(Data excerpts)
=======

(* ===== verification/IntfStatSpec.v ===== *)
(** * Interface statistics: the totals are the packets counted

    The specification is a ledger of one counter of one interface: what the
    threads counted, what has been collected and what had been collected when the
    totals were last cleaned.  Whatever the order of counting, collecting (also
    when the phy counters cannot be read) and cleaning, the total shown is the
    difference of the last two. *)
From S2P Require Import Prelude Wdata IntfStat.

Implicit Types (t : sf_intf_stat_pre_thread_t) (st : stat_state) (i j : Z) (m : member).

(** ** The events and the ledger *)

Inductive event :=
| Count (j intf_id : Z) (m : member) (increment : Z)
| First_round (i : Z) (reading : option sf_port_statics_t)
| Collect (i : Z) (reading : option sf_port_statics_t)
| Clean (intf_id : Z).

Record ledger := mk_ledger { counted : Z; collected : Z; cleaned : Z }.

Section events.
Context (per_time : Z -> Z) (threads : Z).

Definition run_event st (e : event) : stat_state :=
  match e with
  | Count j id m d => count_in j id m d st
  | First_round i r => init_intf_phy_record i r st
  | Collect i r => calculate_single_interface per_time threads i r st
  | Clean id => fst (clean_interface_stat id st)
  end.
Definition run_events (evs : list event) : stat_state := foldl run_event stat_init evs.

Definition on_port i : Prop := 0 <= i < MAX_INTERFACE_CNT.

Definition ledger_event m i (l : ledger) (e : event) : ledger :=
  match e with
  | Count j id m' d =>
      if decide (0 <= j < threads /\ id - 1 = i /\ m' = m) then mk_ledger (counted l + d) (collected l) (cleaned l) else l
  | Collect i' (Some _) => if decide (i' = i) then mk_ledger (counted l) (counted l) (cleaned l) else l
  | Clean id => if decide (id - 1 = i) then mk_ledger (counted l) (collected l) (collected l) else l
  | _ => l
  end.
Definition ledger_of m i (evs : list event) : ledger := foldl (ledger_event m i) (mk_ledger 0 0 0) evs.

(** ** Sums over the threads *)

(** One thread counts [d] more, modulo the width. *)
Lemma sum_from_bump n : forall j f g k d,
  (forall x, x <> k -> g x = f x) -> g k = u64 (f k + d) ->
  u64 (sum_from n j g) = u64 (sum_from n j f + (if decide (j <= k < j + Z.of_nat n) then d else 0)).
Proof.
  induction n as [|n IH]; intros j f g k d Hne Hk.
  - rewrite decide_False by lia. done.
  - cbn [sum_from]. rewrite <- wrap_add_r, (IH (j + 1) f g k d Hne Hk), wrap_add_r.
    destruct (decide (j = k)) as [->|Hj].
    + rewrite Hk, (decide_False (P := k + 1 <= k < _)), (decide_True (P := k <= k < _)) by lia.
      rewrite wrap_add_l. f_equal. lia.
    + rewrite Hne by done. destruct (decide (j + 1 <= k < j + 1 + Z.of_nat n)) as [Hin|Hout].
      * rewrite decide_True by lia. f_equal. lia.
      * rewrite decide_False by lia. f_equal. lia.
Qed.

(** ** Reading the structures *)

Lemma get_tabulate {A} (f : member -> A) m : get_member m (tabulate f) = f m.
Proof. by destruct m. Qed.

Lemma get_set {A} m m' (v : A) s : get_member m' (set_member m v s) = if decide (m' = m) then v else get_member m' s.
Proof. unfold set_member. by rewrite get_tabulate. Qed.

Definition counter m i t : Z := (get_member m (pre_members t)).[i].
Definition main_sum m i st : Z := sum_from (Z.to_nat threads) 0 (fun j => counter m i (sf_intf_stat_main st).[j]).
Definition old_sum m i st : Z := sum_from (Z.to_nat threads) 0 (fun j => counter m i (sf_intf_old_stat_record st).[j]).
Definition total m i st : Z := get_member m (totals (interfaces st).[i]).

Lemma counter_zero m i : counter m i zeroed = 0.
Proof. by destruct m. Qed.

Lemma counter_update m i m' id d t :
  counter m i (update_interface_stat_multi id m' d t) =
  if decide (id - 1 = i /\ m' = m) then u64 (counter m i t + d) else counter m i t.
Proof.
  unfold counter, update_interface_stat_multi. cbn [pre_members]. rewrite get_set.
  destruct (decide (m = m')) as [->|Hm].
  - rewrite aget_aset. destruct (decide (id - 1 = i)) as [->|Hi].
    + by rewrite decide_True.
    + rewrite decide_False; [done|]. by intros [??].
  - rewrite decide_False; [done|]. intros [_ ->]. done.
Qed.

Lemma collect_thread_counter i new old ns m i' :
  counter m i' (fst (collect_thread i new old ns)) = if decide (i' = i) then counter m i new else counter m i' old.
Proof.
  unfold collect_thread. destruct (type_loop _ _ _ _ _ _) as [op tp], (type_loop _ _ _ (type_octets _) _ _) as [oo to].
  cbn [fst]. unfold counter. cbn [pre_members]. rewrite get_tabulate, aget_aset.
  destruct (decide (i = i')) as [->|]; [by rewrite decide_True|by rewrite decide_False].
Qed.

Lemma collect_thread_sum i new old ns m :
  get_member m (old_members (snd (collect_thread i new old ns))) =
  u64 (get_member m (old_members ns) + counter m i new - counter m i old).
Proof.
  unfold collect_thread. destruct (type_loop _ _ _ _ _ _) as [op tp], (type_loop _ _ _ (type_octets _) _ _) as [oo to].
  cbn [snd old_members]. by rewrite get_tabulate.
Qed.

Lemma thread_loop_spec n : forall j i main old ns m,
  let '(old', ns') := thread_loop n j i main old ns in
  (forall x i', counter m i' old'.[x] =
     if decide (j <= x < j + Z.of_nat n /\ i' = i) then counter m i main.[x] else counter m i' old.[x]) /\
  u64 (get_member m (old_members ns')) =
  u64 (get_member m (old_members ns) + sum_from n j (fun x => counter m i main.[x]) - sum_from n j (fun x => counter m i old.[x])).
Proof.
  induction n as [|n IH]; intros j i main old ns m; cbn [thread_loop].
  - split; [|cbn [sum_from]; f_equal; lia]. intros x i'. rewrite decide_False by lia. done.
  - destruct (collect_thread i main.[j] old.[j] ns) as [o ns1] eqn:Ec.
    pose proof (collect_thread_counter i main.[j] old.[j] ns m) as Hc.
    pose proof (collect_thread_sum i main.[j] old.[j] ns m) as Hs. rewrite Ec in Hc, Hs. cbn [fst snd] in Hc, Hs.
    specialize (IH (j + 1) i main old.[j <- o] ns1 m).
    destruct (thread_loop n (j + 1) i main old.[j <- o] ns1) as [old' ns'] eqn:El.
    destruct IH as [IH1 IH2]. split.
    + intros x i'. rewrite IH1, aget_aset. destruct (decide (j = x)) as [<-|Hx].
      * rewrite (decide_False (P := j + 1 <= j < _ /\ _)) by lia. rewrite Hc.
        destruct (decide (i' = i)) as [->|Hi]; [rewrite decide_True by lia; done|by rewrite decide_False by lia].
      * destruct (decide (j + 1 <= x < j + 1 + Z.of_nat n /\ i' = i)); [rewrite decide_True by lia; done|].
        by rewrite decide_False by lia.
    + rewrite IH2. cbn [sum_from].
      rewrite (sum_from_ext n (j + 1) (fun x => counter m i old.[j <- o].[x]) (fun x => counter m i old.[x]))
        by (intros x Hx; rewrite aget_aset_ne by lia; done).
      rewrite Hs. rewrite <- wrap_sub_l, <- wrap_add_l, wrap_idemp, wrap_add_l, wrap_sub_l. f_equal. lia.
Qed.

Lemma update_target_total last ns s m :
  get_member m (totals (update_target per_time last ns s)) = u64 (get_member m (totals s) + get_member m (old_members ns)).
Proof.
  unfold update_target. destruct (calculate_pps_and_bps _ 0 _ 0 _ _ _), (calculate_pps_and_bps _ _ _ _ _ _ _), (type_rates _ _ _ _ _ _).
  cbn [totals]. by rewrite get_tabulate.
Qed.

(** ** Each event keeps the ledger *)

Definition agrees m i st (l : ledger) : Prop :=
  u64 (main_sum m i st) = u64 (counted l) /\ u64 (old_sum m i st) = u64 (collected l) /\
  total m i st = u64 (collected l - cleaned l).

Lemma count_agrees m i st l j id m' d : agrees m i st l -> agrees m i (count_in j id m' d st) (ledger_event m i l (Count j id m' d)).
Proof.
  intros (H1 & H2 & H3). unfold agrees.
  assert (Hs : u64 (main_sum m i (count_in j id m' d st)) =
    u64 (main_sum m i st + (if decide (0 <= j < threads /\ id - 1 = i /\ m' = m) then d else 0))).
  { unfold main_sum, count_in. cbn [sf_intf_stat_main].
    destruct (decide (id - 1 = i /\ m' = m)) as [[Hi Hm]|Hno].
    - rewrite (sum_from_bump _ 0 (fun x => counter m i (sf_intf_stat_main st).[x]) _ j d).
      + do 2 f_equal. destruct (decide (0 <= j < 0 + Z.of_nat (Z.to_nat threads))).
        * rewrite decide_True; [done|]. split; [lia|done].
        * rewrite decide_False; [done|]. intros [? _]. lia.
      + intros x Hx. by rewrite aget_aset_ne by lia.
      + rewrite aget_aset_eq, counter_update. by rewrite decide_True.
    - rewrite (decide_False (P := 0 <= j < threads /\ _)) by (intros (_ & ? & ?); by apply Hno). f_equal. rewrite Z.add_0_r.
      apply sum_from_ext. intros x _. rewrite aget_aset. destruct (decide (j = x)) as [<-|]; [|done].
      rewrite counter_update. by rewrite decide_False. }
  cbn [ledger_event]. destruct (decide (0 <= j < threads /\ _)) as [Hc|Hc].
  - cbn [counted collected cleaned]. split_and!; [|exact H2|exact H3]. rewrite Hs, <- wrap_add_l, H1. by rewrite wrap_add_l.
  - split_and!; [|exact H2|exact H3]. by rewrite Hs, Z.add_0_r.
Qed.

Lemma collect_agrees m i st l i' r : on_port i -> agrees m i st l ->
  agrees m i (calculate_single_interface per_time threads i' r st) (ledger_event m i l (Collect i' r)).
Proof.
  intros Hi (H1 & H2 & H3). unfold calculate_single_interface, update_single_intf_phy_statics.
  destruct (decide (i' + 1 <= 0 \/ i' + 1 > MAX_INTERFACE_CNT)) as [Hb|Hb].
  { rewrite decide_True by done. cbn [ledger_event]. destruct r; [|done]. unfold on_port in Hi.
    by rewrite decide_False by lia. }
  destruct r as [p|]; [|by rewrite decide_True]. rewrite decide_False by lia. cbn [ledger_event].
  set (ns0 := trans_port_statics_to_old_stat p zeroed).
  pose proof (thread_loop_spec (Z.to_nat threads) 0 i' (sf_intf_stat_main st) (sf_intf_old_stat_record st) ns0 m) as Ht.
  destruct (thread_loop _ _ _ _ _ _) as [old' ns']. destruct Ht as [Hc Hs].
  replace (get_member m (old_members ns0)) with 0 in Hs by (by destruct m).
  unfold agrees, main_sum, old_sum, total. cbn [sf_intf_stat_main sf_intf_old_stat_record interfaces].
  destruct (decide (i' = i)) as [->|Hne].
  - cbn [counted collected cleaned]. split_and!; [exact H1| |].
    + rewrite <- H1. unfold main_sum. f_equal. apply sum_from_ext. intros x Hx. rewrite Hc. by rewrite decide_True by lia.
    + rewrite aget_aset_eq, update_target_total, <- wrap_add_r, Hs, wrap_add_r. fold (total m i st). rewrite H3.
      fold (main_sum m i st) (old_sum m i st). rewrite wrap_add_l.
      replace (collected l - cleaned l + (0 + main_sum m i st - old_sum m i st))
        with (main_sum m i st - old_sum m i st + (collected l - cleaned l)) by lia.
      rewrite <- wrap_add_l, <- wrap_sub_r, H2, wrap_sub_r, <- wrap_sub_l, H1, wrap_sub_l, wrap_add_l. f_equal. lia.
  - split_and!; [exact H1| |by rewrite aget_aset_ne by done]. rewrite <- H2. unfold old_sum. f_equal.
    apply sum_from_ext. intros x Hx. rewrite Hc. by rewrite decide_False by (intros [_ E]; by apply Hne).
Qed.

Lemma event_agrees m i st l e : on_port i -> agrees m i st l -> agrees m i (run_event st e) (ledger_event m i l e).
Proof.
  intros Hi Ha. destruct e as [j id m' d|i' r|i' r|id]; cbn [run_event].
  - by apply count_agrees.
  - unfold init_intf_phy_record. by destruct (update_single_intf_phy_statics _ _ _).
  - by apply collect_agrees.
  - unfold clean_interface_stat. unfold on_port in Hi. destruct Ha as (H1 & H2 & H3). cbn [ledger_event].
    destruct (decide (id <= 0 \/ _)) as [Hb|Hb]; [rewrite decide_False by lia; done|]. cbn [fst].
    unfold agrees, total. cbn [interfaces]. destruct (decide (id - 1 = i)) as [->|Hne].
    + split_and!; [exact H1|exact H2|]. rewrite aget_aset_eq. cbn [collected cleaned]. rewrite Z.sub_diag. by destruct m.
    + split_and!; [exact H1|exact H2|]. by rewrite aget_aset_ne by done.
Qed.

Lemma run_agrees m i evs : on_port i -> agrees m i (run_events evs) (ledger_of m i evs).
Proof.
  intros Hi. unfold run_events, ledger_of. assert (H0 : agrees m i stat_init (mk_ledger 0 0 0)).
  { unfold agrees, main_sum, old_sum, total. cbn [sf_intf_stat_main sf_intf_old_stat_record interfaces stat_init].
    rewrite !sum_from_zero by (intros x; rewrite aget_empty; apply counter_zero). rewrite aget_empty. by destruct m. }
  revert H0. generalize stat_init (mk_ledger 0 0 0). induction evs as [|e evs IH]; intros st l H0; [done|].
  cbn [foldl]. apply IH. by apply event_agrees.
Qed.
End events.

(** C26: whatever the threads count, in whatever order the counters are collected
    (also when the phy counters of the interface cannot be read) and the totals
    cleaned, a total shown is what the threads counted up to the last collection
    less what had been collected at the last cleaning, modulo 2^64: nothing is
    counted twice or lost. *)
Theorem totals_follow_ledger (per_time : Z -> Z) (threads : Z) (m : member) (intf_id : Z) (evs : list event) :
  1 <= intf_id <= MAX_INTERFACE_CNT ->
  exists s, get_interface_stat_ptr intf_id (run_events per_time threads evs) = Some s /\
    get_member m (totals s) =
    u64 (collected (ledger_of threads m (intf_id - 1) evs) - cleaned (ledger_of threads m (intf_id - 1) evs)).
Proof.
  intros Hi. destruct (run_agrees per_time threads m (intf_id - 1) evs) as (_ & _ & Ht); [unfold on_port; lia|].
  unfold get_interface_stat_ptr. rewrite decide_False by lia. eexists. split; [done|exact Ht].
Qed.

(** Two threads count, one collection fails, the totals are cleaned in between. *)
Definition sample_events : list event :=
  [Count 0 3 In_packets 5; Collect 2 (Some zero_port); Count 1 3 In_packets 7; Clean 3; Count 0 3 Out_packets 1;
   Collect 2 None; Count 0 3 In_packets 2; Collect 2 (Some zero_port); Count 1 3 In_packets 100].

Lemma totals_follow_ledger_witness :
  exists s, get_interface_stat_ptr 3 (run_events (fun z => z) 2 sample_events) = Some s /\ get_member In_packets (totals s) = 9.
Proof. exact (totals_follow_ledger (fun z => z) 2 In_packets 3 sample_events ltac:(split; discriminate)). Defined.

=======

» **EXERCISE DESCRIPTION**
All that belongs in your answer is the stretch of entries above from the line with "destruct (decide (m = m')) as [->|Hm]." through the line with "cbn [fst]. unfold", printed exactly.

» **RESULT**
  destruct (decide (m = m')) as [->|Hm].
  - rewrite aget_aset. destruct (decide (id - 1 = i)) as [->|Hi].
    + by rewrite decide_True.
    + rewrite decide_False; [done|]. by intros [??].
  - rewrite decide_False; [done|]. intros [_ ->]. done.
Qed.

Lemma collect_thread_counter i new old ns m i' :
  counter m i' (fst (collect_thread i new old ns)) = if decide (i' = i) then counter m i new else counter m i' old.
Proof.
  unfold collect_thread. destruct (type_loop _ _ _ _ _ _) as [op tp], (type_loop _ _ _ (type_octets _) _ _) as [oo to].
  cbn [fst]. unfold counter. cbn [pre_members]. rewrite get_tabulate, aget_aset.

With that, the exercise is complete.